All lines from the one that mentions "(∀ a sc, electable" through the last of the entries below must be copied exactly, with both ends kept.
--- START ---
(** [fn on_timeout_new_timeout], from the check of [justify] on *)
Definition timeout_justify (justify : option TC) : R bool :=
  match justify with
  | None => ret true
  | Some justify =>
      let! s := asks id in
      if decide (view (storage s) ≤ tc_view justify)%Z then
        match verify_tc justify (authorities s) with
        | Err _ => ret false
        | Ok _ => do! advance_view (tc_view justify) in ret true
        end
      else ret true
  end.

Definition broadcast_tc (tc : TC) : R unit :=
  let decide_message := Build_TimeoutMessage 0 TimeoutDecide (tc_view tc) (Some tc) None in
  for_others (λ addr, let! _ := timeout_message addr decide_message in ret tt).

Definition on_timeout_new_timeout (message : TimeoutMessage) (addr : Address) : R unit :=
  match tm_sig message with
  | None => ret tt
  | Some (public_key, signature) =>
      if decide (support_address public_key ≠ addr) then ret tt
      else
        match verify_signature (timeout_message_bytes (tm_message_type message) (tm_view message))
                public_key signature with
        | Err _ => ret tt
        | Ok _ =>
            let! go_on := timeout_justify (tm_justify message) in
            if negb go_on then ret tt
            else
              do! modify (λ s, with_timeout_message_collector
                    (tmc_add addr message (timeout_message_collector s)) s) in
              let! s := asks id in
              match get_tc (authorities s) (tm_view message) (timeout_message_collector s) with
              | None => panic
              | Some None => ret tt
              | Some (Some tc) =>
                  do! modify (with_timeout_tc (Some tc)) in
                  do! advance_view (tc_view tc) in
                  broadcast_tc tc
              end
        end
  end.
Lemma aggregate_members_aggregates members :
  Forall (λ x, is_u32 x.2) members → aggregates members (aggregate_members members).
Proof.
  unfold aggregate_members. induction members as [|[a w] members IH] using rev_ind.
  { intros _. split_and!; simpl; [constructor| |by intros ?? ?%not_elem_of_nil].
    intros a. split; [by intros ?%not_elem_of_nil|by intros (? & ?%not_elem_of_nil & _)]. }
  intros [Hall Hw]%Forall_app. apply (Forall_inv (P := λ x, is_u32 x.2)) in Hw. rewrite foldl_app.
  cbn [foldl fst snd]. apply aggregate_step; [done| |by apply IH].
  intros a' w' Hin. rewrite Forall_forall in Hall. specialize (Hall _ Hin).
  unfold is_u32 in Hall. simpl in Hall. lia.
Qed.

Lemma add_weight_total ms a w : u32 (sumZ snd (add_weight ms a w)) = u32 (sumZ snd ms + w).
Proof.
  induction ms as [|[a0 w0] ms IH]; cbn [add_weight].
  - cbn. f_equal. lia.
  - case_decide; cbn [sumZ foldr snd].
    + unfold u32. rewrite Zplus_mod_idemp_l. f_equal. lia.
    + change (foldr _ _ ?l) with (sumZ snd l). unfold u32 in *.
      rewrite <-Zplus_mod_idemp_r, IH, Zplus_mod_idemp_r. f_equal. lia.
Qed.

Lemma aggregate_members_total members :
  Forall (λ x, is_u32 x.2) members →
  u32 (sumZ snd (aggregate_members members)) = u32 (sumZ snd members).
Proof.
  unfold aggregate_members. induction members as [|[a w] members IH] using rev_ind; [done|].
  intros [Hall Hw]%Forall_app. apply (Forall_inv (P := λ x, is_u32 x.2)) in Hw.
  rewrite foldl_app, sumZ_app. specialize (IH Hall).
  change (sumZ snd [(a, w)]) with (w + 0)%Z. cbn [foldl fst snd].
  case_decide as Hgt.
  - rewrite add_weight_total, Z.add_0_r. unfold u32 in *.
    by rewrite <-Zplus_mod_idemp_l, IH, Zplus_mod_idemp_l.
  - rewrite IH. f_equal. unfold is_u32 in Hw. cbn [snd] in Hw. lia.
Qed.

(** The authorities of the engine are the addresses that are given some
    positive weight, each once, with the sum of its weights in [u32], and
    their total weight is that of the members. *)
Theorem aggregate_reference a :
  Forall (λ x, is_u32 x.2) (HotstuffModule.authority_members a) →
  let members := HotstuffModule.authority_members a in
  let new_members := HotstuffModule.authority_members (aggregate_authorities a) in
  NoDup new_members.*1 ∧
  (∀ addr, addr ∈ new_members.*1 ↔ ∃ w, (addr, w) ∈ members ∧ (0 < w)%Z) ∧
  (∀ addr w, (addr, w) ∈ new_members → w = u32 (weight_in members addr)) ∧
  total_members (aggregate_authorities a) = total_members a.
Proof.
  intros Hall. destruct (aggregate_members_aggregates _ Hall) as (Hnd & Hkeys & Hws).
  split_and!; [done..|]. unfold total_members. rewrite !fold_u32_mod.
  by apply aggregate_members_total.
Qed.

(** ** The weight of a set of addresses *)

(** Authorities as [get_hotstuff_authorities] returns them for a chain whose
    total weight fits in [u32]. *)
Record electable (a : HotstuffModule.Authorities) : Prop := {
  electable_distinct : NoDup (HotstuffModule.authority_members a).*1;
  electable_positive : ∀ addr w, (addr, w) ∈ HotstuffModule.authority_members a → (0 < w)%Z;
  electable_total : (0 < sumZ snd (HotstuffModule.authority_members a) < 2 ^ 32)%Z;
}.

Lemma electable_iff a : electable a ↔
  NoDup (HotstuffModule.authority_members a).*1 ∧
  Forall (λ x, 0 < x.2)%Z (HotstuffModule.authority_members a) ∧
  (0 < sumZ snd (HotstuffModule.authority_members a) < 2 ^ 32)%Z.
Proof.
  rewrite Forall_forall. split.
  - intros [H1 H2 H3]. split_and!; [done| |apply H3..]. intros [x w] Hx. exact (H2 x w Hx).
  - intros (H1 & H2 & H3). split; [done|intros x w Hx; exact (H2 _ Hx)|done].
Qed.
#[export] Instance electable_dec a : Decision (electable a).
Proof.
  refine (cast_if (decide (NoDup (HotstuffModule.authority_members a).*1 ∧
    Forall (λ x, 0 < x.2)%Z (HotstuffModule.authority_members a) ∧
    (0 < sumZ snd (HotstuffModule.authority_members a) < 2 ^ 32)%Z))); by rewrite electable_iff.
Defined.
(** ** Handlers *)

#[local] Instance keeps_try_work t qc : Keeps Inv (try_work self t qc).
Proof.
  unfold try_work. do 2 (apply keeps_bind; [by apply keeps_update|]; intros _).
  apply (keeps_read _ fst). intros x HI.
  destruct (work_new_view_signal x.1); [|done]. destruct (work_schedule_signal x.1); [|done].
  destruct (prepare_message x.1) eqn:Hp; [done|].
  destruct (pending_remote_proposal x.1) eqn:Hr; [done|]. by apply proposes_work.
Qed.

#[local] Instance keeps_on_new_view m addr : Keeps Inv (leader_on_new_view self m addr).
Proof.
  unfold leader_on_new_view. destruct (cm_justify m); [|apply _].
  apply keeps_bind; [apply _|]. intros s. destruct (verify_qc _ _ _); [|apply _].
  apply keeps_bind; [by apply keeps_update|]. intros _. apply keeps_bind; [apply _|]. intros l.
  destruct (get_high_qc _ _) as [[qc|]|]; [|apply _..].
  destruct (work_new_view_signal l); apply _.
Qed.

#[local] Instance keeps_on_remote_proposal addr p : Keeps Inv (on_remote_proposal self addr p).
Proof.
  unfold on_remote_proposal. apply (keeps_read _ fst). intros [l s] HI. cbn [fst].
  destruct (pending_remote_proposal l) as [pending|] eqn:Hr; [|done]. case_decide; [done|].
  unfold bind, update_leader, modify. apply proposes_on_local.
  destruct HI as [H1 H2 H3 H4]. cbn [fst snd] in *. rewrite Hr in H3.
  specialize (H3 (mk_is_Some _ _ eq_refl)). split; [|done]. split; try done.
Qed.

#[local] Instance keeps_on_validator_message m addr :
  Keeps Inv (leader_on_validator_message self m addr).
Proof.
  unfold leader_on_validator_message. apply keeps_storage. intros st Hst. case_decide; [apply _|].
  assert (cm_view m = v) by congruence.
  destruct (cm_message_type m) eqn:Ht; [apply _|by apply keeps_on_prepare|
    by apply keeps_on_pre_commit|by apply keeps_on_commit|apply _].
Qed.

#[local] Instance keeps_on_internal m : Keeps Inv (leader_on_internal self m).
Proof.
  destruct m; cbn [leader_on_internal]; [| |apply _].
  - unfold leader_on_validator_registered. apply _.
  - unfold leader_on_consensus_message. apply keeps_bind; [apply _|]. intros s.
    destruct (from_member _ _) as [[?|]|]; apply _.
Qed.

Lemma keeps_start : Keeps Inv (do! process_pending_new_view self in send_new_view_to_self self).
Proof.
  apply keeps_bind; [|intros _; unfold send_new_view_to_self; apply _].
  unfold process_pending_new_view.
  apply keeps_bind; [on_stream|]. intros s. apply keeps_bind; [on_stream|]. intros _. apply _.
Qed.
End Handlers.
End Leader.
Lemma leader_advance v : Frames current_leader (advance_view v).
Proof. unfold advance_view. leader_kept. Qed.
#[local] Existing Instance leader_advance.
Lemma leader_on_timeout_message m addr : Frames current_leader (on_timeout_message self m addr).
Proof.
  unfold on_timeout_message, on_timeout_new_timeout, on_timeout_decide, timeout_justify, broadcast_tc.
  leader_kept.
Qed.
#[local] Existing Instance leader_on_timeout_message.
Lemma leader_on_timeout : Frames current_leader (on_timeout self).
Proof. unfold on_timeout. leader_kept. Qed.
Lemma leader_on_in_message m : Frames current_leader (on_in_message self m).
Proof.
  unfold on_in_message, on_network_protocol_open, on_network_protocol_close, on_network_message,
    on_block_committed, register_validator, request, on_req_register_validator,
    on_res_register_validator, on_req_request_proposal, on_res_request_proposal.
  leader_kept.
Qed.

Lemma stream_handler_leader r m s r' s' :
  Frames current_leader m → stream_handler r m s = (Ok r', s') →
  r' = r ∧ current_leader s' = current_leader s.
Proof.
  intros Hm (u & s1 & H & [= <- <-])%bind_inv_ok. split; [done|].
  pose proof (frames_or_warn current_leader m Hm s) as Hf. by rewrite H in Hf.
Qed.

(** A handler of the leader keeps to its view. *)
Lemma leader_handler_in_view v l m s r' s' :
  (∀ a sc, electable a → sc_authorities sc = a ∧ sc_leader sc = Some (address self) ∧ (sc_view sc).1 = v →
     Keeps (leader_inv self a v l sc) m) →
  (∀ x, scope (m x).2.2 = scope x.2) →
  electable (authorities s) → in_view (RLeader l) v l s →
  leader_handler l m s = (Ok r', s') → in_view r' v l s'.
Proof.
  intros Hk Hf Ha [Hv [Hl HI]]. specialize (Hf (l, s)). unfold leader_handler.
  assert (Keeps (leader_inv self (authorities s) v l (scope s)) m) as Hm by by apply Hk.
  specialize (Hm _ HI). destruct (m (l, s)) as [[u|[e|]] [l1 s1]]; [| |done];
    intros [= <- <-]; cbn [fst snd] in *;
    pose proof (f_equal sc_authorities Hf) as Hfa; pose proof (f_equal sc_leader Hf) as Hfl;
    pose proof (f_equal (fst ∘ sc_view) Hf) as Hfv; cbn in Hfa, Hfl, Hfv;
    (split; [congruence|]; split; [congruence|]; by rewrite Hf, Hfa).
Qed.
--- END ---
Solution:
  (∀ a sc, electable a → sc_authorities sc = a ∧ sc_leader sc = Some (address self) ∧ (sc_view sc).1 = v →
     Keeps (leader_inv self a v l sc) m) →
  (∀ x, scope (m x).2.2 = scope x.2) →
  electable (authorities s) → in_view (RLeader l) v l s →
  leader_handler l m s = (Ok r', s') → in_view r' v l s'.
Proof.
  intros Hk Hf Ha [Hv [Hl HI]]. specialize (Hf (l, s)). unfold leader_handler.
  assert (Keeps (leader_inv self (authorities s) v l (scope s)) m) as Hm by by apply Hk.
  specialize (Hm _ HI). destruct (m (l, s)) as [[u|[e|]] [l1 s1]]; [| |done];
    intros [= <- <-]; cbn [fst snd] in *;
    pose proof (f_equal sc_authorities Hf) as Hfa; pose proof (f_equal sc_leader Hf) as Hfl;
    pose proof (f_equal (fst ∘ sc_view) Hf) as Hfv; cbn in Hfa, Hfl, Hfv;
    (split; [congruence|]; split; [congruence|]; by rewrite Hf, Hfa).
Qed.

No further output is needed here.